Records supplied section start

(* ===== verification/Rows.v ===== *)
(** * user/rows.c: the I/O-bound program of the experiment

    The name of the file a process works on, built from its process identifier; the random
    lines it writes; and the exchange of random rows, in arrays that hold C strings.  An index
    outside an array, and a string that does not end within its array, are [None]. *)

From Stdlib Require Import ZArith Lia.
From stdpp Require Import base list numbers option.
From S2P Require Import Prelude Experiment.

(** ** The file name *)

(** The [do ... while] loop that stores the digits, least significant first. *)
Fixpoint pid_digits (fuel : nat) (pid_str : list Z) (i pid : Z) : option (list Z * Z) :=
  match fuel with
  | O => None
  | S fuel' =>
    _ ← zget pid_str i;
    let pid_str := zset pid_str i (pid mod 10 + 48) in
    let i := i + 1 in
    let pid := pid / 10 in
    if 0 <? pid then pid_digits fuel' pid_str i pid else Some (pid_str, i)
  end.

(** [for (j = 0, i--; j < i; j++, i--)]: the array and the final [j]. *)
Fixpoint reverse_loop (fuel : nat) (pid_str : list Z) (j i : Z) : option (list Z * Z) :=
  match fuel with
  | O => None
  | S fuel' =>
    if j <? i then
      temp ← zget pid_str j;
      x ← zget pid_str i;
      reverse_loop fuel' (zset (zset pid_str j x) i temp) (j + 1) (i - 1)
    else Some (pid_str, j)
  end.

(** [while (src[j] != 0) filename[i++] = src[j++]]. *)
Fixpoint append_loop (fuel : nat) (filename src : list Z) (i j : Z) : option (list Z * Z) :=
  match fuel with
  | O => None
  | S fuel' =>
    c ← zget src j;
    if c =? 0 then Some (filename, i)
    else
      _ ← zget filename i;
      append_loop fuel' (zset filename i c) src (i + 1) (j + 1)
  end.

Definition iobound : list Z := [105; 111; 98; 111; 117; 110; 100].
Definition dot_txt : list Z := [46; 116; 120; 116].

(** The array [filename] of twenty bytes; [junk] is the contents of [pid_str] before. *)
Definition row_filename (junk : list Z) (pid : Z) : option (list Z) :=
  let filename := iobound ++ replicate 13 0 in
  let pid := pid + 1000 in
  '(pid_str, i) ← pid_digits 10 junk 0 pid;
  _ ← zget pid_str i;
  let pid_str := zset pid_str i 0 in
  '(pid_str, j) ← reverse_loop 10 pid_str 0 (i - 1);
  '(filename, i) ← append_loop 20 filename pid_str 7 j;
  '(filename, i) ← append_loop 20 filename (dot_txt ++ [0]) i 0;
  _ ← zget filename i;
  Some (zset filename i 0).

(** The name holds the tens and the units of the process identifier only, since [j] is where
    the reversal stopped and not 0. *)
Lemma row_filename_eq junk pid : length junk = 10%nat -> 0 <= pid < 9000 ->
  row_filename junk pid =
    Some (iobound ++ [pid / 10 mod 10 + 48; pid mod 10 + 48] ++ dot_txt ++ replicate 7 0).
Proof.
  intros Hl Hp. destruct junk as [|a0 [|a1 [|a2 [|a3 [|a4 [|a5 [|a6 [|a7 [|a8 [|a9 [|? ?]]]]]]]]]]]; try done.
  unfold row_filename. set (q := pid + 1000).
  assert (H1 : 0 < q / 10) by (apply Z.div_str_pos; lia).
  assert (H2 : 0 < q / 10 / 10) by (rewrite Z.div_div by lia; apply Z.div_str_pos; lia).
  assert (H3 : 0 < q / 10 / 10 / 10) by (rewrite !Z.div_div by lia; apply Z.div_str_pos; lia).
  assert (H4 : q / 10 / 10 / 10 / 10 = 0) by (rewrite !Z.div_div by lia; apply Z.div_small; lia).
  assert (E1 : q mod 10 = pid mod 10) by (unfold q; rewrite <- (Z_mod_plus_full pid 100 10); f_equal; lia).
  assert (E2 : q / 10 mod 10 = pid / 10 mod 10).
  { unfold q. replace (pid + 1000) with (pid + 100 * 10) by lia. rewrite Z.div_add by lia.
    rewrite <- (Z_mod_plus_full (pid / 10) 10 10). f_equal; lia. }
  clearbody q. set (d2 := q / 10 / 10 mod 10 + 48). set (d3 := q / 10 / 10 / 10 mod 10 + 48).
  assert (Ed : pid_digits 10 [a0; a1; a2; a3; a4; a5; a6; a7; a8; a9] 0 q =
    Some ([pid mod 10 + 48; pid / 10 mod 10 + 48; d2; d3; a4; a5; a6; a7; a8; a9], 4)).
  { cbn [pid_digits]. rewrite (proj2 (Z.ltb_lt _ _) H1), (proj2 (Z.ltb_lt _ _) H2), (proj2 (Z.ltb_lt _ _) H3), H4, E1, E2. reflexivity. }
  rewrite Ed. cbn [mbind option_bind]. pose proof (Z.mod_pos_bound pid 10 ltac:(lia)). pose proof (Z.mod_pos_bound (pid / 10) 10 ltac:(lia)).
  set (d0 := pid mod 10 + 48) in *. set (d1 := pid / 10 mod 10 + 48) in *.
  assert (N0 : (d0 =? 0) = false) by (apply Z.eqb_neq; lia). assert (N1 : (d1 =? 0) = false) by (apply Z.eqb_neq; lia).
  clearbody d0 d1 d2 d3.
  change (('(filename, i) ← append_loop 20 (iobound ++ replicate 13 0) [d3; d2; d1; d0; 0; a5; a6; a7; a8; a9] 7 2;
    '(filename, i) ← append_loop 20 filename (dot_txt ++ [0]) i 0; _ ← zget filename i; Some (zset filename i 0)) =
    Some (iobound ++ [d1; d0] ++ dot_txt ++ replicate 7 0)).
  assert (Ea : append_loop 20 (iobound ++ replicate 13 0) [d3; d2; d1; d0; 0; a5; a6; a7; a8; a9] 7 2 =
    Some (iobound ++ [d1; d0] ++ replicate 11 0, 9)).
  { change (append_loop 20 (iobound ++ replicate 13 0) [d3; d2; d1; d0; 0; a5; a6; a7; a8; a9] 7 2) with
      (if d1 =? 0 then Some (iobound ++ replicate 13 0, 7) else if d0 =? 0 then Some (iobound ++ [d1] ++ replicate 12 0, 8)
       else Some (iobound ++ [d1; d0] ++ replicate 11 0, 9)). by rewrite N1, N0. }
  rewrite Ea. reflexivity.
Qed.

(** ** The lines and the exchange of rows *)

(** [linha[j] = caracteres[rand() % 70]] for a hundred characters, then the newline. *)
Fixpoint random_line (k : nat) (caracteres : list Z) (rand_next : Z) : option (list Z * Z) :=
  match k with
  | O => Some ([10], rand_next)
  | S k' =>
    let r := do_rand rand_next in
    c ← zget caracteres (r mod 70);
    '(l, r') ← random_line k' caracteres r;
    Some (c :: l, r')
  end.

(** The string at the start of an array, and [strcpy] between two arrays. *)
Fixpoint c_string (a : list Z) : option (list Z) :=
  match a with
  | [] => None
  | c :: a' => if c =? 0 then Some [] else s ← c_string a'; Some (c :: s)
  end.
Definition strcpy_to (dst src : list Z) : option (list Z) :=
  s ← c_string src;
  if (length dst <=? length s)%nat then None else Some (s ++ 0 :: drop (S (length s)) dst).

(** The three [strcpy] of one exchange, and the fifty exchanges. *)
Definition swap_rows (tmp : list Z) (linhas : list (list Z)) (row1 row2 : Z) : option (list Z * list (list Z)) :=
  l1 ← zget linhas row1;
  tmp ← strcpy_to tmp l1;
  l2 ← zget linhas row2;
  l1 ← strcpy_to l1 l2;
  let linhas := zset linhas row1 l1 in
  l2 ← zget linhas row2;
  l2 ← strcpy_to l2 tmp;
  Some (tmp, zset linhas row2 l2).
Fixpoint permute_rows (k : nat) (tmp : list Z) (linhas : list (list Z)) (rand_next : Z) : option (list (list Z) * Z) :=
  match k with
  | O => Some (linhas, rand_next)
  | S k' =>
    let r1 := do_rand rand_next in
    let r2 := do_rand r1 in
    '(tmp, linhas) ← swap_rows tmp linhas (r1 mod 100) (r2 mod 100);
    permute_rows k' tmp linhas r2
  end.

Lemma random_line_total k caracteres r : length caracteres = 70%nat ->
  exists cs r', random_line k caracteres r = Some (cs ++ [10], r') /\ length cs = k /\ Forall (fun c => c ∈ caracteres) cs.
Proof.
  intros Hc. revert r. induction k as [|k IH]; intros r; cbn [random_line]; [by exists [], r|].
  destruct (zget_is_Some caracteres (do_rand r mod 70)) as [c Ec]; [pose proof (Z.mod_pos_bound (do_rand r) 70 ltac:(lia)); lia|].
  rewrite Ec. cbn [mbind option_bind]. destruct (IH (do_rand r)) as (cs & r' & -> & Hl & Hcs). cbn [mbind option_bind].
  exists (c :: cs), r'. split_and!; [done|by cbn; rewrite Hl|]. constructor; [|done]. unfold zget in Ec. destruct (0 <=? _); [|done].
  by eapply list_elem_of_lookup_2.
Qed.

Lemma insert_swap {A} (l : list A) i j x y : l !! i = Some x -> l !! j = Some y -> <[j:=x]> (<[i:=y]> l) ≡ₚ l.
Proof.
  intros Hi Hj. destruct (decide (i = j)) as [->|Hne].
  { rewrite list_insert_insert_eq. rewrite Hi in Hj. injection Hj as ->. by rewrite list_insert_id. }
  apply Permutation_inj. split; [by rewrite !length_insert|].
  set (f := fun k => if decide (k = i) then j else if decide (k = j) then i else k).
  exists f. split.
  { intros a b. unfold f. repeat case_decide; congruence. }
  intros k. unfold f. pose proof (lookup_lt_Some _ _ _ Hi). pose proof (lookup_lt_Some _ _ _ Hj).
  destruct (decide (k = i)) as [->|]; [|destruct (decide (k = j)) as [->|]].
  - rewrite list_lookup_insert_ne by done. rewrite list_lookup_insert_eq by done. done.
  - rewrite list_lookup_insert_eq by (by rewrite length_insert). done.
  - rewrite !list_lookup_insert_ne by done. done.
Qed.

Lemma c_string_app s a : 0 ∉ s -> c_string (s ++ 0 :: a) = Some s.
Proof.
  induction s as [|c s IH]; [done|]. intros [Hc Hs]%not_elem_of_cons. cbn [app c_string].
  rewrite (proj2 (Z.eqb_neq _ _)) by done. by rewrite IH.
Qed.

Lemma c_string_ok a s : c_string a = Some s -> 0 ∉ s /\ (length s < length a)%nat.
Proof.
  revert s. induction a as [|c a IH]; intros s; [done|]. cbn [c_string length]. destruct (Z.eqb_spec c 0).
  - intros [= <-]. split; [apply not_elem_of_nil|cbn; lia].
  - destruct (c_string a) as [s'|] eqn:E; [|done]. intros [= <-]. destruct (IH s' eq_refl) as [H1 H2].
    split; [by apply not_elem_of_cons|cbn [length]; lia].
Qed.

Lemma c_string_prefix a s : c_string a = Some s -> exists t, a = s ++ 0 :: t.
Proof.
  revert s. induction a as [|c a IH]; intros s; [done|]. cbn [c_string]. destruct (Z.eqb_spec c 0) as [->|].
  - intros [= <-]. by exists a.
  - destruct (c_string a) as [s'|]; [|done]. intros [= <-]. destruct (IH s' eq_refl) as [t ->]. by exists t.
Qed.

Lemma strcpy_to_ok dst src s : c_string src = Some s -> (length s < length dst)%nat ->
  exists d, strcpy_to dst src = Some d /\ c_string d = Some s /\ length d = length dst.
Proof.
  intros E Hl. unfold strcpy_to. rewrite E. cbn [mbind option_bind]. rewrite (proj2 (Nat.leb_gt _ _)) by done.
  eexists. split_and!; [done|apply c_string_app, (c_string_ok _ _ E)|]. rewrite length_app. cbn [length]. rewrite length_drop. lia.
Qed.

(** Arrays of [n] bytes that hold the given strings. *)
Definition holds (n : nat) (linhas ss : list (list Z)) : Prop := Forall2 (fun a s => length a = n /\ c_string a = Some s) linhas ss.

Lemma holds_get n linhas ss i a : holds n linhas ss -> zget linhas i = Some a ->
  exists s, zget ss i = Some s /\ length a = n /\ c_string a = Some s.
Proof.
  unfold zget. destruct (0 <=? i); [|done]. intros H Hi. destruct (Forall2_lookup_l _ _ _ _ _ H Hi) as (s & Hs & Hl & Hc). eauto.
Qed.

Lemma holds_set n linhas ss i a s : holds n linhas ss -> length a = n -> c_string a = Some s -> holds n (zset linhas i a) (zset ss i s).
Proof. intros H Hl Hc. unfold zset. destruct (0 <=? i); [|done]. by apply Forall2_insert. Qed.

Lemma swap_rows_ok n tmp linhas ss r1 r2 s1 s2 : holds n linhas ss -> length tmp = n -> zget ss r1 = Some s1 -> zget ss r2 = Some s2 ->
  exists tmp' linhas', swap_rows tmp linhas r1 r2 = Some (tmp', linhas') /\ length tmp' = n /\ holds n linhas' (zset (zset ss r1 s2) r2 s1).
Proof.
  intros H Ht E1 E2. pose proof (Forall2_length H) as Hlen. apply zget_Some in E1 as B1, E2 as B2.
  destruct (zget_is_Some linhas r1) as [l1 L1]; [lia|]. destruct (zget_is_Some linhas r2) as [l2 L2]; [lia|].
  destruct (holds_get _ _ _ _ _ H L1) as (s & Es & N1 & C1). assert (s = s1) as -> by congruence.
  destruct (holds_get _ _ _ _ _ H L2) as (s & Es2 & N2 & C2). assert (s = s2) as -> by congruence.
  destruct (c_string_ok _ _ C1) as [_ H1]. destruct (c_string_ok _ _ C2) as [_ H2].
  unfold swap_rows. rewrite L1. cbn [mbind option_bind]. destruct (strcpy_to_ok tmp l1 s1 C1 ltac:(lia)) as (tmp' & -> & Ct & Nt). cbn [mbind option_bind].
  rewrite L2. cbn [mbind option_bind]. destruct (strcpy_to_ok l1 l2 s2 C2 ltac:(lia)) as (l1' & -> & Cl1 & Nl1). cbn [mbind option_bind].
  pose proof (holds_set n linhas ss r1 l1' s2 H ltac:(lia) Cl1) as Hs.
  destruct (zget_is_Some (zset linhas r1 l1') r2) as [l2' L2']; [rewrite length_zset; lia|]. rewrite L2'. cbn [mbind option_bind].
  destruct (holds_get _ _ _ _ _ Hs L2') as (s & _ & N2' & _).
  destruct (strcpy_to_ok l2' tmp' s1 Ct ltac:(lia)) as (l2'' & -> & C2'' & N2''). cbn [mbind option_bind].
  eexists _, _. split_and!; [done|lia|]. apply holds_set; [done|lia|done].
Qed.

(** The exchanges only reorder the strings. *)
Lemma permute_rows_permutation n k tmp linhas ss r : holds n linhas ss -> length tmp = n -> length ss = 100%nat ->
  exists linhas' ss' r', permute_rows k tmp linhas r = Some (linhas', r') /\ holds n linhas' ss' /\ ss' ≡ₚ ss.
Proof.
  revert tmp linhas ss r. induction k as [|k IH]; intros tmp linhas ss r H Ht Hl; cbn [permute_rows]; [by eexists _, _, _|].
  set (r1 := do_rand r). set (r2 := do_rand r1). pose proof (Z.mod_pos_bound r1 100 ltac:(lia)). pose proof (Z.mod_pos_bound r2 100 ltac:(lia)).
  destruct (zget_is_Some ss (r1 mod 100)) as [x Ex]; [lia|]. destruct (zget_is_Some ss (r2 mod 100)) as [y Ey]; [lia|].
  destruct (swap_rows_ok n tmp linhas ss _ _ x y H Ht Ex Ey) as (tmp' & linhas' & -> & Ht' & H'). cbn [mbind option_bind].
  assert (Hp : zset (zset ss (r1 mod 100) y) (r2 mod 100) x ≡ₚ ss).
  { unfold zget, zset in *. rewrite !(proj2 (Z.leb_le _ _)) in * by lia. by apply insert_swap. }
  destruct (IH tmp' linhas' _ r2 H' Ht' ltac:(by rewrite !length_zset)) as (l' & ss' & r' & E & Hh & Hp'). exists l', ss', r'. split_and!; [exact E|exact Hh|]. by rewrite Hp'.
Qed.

Records supplied section end

> [Work task] Set down, unchanged, only those lines above that fall between the line with "set (d0 := pid" and the line with "(** ** The lines and the exchange of rows *)", the two end lines included.

> [Reply]
  set (d0 := pid mod 10 + 48) in *. set (d1 := pid / 10 mod 10 + 48) in *.
  assert (N0 : (d0 =? 0) = false) by (apply Z.eqb_neq; lia). assert (N1 : (d1 =? 0) = false) by (apply Z.eqb_neq; lia).
  clearbody d0 d1 d2 d3.
  change (('(filename, i) ← append_loop 20 (iobound ++ replicate 13 0) [d3; d2; d1; d0; 0; a5; a6; a7; a8; a9] 7 2;
    '(filename, i) ← append_loop 20 filename (dot_txt ++ [0]) i 0; _ ← zget filename i; Some (zset filename i 0)) =
    Some (iobound ++ [d1; d0] ++ dot_txt ++ replicate 7 0)).
  assert (Ea : append_loop 20 (iobound ++ replicate 13 0) [d3; d2; d1; d0; 0; a5; a6; a7; a8; a9] 7 2 =
    Some (iobound ++ [d1; d0] ++ replicate 11 0, 9)).
  { change (append_loop 20 (iobound ++ replicate 13 0) [d3; d2; d1; d0; 0; a5; a6; a7; a8; a9] 7 2) with
      (if d1 =? 0 then Some (iobound ++ replicate 13 0, 7) else if d0 =? 0 then Some (iobound ++ [d1] ++ replicate 12 0, 8)
       else Some (iobound ++ [d1; d0] ++ replicate 11 0, 9)). by rewrite N1, N0. }
  rewrite Ea. reflexivity.
Qed.

(** ** The lines and the exchange of rows *)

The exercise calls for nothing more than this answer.